> _Your objective_
Write out again, please, the records below from the first line to the line holding "(hold_job (jobs s) id who at_ now)", inclusive, and nothing else.

The input Block Start

(** A step of the renewal beside a run: it ends once the lease is lost. *)
Definition renew_while_running (s : Sys) (i : nat) (r : Run) (now : Z) : option Sys :=
  let h := r_held r in
  if is_over r || h_lost h then None
  else
    let '(db, renewed) := renew_lease (jobs s) (h_id h) (h_lease h) now in
    let s := with_jobs s db in
    Some (if renewed then s else with_run s i {| r_held := mark_lost h; r_phase := r_phase r |}).

Definition exec (s : Sys) (l : Label) : option Sys :=
  match l with
  | LCreate id spec =>
      match create_job (jobs s) id "" spec with Ok (db, _) => Some (with_jobs s db) | Err _ => Some s end
  | LClaim id who at_ now => start s id who (claim_next_job (jobs s) id who at_ now)
  | LHold id who at_ now => start s id who (hold_job (jobs s) id who at_ now)
  | LRenew i now => r ← runs s !! i; renew_while_running s i r now
  | LProgress i text =>
      r ← runs s !! i;
      match r_phase r with
      | Working =>
          let h := r_held r in
          let '(db, run) := update_progress (jobs s) (Some h) (h_id h) text in
          Some (with_run (with_jobs s db) i {| r_held := default h run; r_phase := Working |})
      | _ => None
      end
  | LAsk i answered =>
      r ← runs s !! i;
      match r_phase r with
      | Working =>
          let h := r_held r in
          let '(_, run) := should_stop answered (jobs s) (Some h) (h_id h) in
          Some (with_run s i {| r_held := default h run; r_phase := Working |})
      | _ => None
      end
  | LOutcome i outcome answered =>
      r ← runs s !! i;
      match r_phase r with
      | Working =>
          let h := r_held r in
          let '(stop, run) := should_stop answered (jobs s) (Some h) (h_id h) in
          Some (with_run s i {| r_held := default h run; r_phase := Ending stop outcome |})
      | _ => None
      end
  | LFinish i at_ answered =>
      r ← runs s !! i;
      match r_phase r with
      | Ending stop outcome =>
          let h := r_held r in
          let '(db, done) := finalize answered (jobs s) (h_id h) (h_lease h) stop outcome at_ in
          Some {| jobs := db; runs := <[i := {| r_held := h; r_phase := Over |}]> (runs s);
                  recorded := if done then recorded s ++ [(h_id h, (h_lease h, (finish_of stop outcome).1))] else recorded s;
                  resumed := resumed s |}
      | _ => None
      end
  | LDie i => r ← runs s !! i; Some (with_run s i {| r_held := r_held r; r_phase := Over |})
  | LCancel id seen at_ => Some (with_jobs s (cancel_job seen (jobs s) id at_).1)
  | LPause id seen at_ => Some (with_jobs s (pause_job seen (jobs s) id at_).1)
  | LResume id seen at_ =>
      let '(db, answer) := resume_job seen (jobs s) id at_ in
      Some {| jobs := db; runs := runs s; recorded := recorded s;
              resumed := match answer with Ok _ => id :: resumed s | Err _ => resumed s end |}
  | LRecover k now at_ => Some (with_jobs s (recover_statement (jobs s) k now at_).1)
  end.

Fixpoint exec_all (s : Sys) (ls : list Label) : option Sys :=
  match ls with
  | [] => Some s
  | l :: ls => s1 ← exec s l; exec_all s1 ls
  end.

Definition initial : Sys := {| jobs := ∅; runs := []; recorded := []; resumed := [] |}.

Definition reachable (s : Sys) : Prop := exists ls, exec_all initial ls = Some s.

The input Block End

> _Reply to the task_
(** A step of the renewal beside a run: it ends once the lease is lost. *)
Definition renew_while_running (s : Sys) (i : nat) (r : Run) (now : Z) : option Sys :=
  let h := r_held r in
  if is_over r || h_lost h then None
  else
    let '(db, renewed) := renew_lease (jobs s) (h_id h) (h_lease h) now in
    let s := with_jobs s db in
    Some (if renewed then s else with_run s i {| r_held := mark_lost h; r_phase := r_phase r |}).

Definition exec (s : Sys) (l : Label) : option Sys :=
  match l with
  | LCreate id spec =>
      match create_job (jobs s) id "" spec with Ok (db, _) => Some (with_jobs s db) | Err _ => Some s end
  | LClaim id who at_ now => start s id who (claim_next_job (jobs s) id who at_ now)
  | LHold id who at_ now => start s id who (hold_job (jobs s) id who at_ now)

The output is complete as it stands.